AI is changing which human job skills matter most. The top skills identified in the World Economic Forum’s 2025 Future of Jobs Report (survey of 1,000+ global employers) also tell this story. The top 11 skills in order are analytical thinking; resilience, flexibility, and agility; leadership and social influence; creative thinking; motivation and self-awareness; technological literacy; empathy and active listening; curiosity and lifelong learning; talent management; service orientation and customer service; and AI and big data. The report also looks at skills becoming more important. While the top three focus on tech (AI and big data; networks and cybersecurity; technological literacy), on their heels are creative thinking; resilience, flexibility, and agility; curiosity and lifelong learning; leadership and social influence; talent management; and analytical thinking. Also in the top 15 are empathy and active listening; design and user experience; and service orientation and customer service. Finally, one in four employers see marketing and media skills growing in importance in 2025.   
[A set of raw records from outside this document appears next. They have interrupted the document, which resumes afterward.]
Section entity_more.
Context `{ColorUtil, FluxUtils, Const, Host}.

(** The supported colour modes are the images of the device's native
    modes, so the mode the entity reports is one of them whenever the
    device's current native mode is one of the native modes it listed at
    construction. *)
Theorem color_mode_supported (dev0 dev : Device.t) (colors : list RGB)
    (speed_pct : Z) (transition : string) :
  Device.color_mode dev ∈ Device.color_modes dev0 →
  FluxLight.color_mode dev ∈
    Entity._attr_supported_color_modes
      (FluxLight.__init__ dev0 colors speed_pct transition).
Proof.
  intros Hin. rewrite init_supported_color_modes.
  apply elem_of_map. by exists (Device.color_mode dev).
Qed.

(** The feature bits: transitions are always supported; the effect bit is
    set exactly when there is an effect list, which is exactly when the
    supported colour modes meet RGB, RGBW, RGBWW. *)
Theorem init_supported_features (dev : Device.t) (colors : list RGB)
    (speed_pct : Z) (transition : string) :
  let this := FluxLight.__init__ dev colors speed_pct transition in
  Z.land (Entity._attr_supported_features this) SUPPORT_TRANSITION = SUPPORT_TRANSITION ∧
  (Z.land (Entity._attr_supported_features this) SUPPORT_EFFECT = SUPPORT_EFFECT ↔
   is_Some (Entity._attr_effect_list this)) ∧
  (is_Some (Entity._attr_effect_list this) ↔
   Entity._attr_supported_color_modes this ∩ EFFECT_SUPPORT_MODES ≠ ∅).
Proof.
  cbn zeta. rewrite init_effect_list.
  rewrite init_supported_color_modes.
  unfold FluxLight.__init__. cbn zeta.
  case_bool_decide as Hmodes; cbn.
  - split; [done |]. split; [by case_bool_decide |].
    split; [done |]. by case_bool_decide.
  - split; [done |]. split; [| split; [by intros [??] | done]].
    split; [done | by intros [??]].
Qed.
(** [handleStripeWebhook] and [HandleStripeWebhook]: the two have the same
    body. *)
Definition handleStripeWebhook (c : Client) (cfg : HandlerConfig) (web : Web)
  (r : Request) : Web * Reply :=
  if negb (Request_Method r =? "POST")%string then
    (web, http_Error "Method not allowed" StatusMethodNotAllowed)
  else
    match Request_Body r with
    | Err _ => (web, http_Error "Failed to read body" StatusBadRequest)
    | Ok body =>
        if negb (StripeWebhookSecret cfg =? "")%string
           && negb (verifyStripeSignature body (Request_Header r "Stripe-Signature")
                      (StripeWebhookSecret cfg))
        then (web, http_Error "Invalid signature" StatusUnauthorized)
        else
          let '(web, err) :=
            ForwardStripeWebhook c web body (Request_Header r "Stripe-Signature") in
          match err with
          | Some _ =>
              (web, http_Error "Failed to process webhook" StatusInternalServerError)
          | None => (web, Written StatusOK receivedBody)
          end
    end.

End Handlers.

(** An HTTP client whose [Do] returns a response of the given status for
    every request. *)
Definition exampleWeb (status : Z) : Web :=
  {| web_do := fun _ => Ok {| StatusCode := status; ResponseBody := "{}" |};
     web_sent := [] |}.

Definition exampleApi : ApiJSON :=
  {| json_Response_Message := fun _ => Ok "gone" |}.

Definition exampleSDK : Client :=
  {| Client_apiKey := "lv_key"; Client_baseURL := "https://levee.test/sdk/v1" |}.

(** A GET of an unsubscribe link on a plain [http.ServeMux]. *)
Definition unsubscribeLink : Request :=
  {| Request_Method := "GET"; Request_Path := "/levee/e/u/tok_123";
     Request_PathValue := fun _ => ""; Request_Query := fun _ => "";
     Request_Header := fun _ => ""; Request_Body := Ok "" |}.

(** A Stripe webhook delivery with the given signature header. *)
Definition stripeDelivery (signature : string) : Request :=
  {| Request_Method := "POST"; Request_Path := "/levee/webhooks/stripe";
     Request_PathValue := fun _ => ""; Request_Query := fun _ => "";
     Request_Header := fun name =>
       if (name =? "Stripe-Signature")%string then signature else "";
     Request_Body := Ok "{}" |}.

(** * Facts *)

(** ** Strings and logs *)

Lemma string_app_nil_r (s : string) : (s ++ "")%string = s.
Proof. induction s as [|a s IH]; simpl; [reflexivity | now rewrite IH]. Qed.

Lemma string_app_assoc (a b c : string) :
  ((a ++ b) ++ c)%string = (a ++ (b ++ c))%string.
Proof. induction a as [|x a IH]; simpl; [reflexivity | now rewrite IH]. Qed.
(** When the three checks pass the validation cannot answer [false]: it
    returns [true], or a header of the chain runs past the buffer and it
    throws [RangeError] with the end record already stored. *)
Lemma heuristicsCentralDirectorySearch_checked (offset : Z) (this : ZipReader)
    (record : EndCentralDirectory.t) :
  getUint32 (dataView this) offset = Return 0x06054b50 ->
  readEndCentralDirectory (dataView this) offset = Return record ->
  EndCentralDirectory.totalLength record = byteLength (dataView this) - offset ->
  getUint32 (dataView this)
    (EndCentralDirectory.centralDirectoryOffset record) = Return 0x02014b50 ->
  let result := heuristicsCentralDirectorySearch offset this in
  ((exists entries,
       DirectoryChain (dataView this) offset
         (EndCentralDirectory.centralDirectoryOffset record) entries
       /\ fst result = Return true)
   \/ fst result = Throw RangeError)
  /\ endOfCentralDirectory (snd result) = Some record.
Proof.
  intros H1 H2 H3 H4. cbn zeta.
  rewrite heuristicsCentralDirectorySearch_eq, H1, Z.eqb_refl, H2, H3,
    Z.eqb_refl, H4, Z.eqb_refl.
  match goal with
  | |- context [readCentralDirectoriesUntil ?f ?o ?r ?s] =>
      destruct (readCentralDirectoriesUntil f o r s) as [[[]|e4] this4] eqn:E4
  end; cbn [fst snd].
  - apply readCentralDirectoriesUntil_chain in E4 as (entries & Hchain & ->).
    split; [|reflexivity]. left. exists entries. split; [exact Hchain|reflexivity].
  - apply readCentralDirectoriesUntil_Throw in E4 as [-> ->]; [|lia].
    split; [right; reflexivity|reflexivity].
Qed.

(** C3, as the code has it: the validation returns [true] exactly when
    the three checks pass and the chain of central directory headers
    from the declared offset up to the candidate decodes within the
    buffer; the reader then holds the end record and the chain's
    entries, appended in order.  When the three checks pass and the
    chain does not decode within the buffer, the validation throws
    [RangeError], and the end record is stored by then. *)
Theorem heuristicsCentralDirectorySearch_true_iff (offset : Z)
    (this this' : ZipReader) :
  (heuristicsCentralDirectorySearch offset this = (Return true, this')
   <->
   exists (record : EndCentralDirectory.t) (entries : list CentralDirectory.t),
     getUint32 (dataView this) offset = Return 0x06054b50
     /\ readEndCentralDirectory (dataView this) offset = Return record
     /\ EndCentralDirectory.totalLength record = byteLength (dataView this) - offset
     /\ getUint32 (dataView this)
          (EndCentralDirectory.centralDirectoryOffset record) = Return 0x02014b50
     /\ DirectoryChain (dataView this) offset
          (EndCentralDirectory.centralDirectoryOffset record) entries
     /\ this' = setCentralDirectories (centralDirectories this ++ entries)
                  (setEndOfCentralDirectory (Some record) this))
  /\ forall record : EndCentralDirectory.t,
       getUint32 (dataView this) offset = Return 0x06054b50 ->
       readEndCentralDirectory (dataView this) offset = Return record ->
       EndCentralDirectory.totalLength record = byteLength (dataView this) - offset ->
       getUint32 (dataView this)
         (EndCentralDirectory.centralDirectoryOffset record) = Return 0x02014b50 ->
       (forall entries,
           ~ DirectoryChain (dataView this) offset
               (EndCentralDirectory.centralDirectoryOffset record) entries) ->
       fst (heuristicsCentralDirectorySearch offset this) = Throw RangeError
       /\ endOfCentralDirectory (snd (heuristicsCentralDirectorySearch offset this))
          = Some record.
Proof.
  split.
  - rewrite heuristicsCentralDirectorySearch_eq. split.
    + destruct (getUint32 (dataView this) offset) as [signature|e1] eqn:E1;
        [|discriminate].
      destruct (Z.eqb_spec signature 0x06054b50) as [->|]; [|discriminate].
      destruct (readEndCentralDirectory (dataView this) offset)
        as [record|e2] eqn:E2; [|discriminate].
      destruct (Z.eqb_spec (EndCentralDirectory.totalLength record)
                  (byteLength (dataView this) - offset)) as [Hlen|];
        [|discriminate].
      destruct (getUint32 (dataView this)
                  (EndCentralDirectory.centralDirectoryOffset record))
        as [signature'|e3] eqn:E3; [|discriminate].
      destruct (Z.eqb_spec signature' 0x02014b50) as [->|]; [|discriminate].
      match goal with
      | |- context [readCentralDirectoriesUntil ?f ?o ?r ?s] =>
          destruct (readCentralDirectoriesUntil f o r s) as [[[]|e4] this4] eqn:E4
      end; [|discriminate].
      intros H; injection H as <-.
      apply readCentralDirectoriesUntil_chain in E4 as (entries & Hchain & ->).
      exists record, entries. repeat split; assumption.
    + intros (record & entries & -> & -> & Hlen & -> & Hchain & ->).
      rewrite Z.eqb_refl, Hlen, Z.eqb_refl, Z.eqb_refl.
      erewrite chain_readCentralDirectoriesUntil;
        [reflexivity|exact Hchain|reflexivity|lia].
  - intros record H1 H2 H3 H4 Hno.
    destruct (heuristicsCentralDirectorySearch_checked offset this record
                H1 H2 H3 H4) as [[(entries & Hchain & _)|Hthrow] Hstored].
    + exfalso. exact (Hno entries Hchain).
    + split; [exact Hthrow|exact Hstored].
Qed.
The value of your properties is huge. Effective marketing can help you maximize it, and AI can provide value. But as you use AI, make sure you’re not doing a disservice to your properties and business.   

It’s also important to understand that AI brings risks. Do you know which AI tools your teams are using and how? Is the data you uploaded secure? What about your customers’ data? Are AI’s outputs accurate and as “good” as they can be? AI can’t judge between what’s bad, good, better, or best. Only humans can make that call, knowing when to take ideas further. AI also can’t understand ethics, letting bias seep into AI images and content. How is AI putting your company’s security, quality, culture, or reputation at risk?   

There’s a place for AI in real estate marketing. AI tools are great at quickly accessing, digesting, and distilling huge amounts of information. Plus, these tools are improving fast. But as you adopt AI, think about how your human professionals remain essential for providing value to customers. As for DBMK, the more we use AI, the more we’re sure we still have a critical role to play in our customers’ marketing efforts. Our existential crisis is only helping us get better at what we do.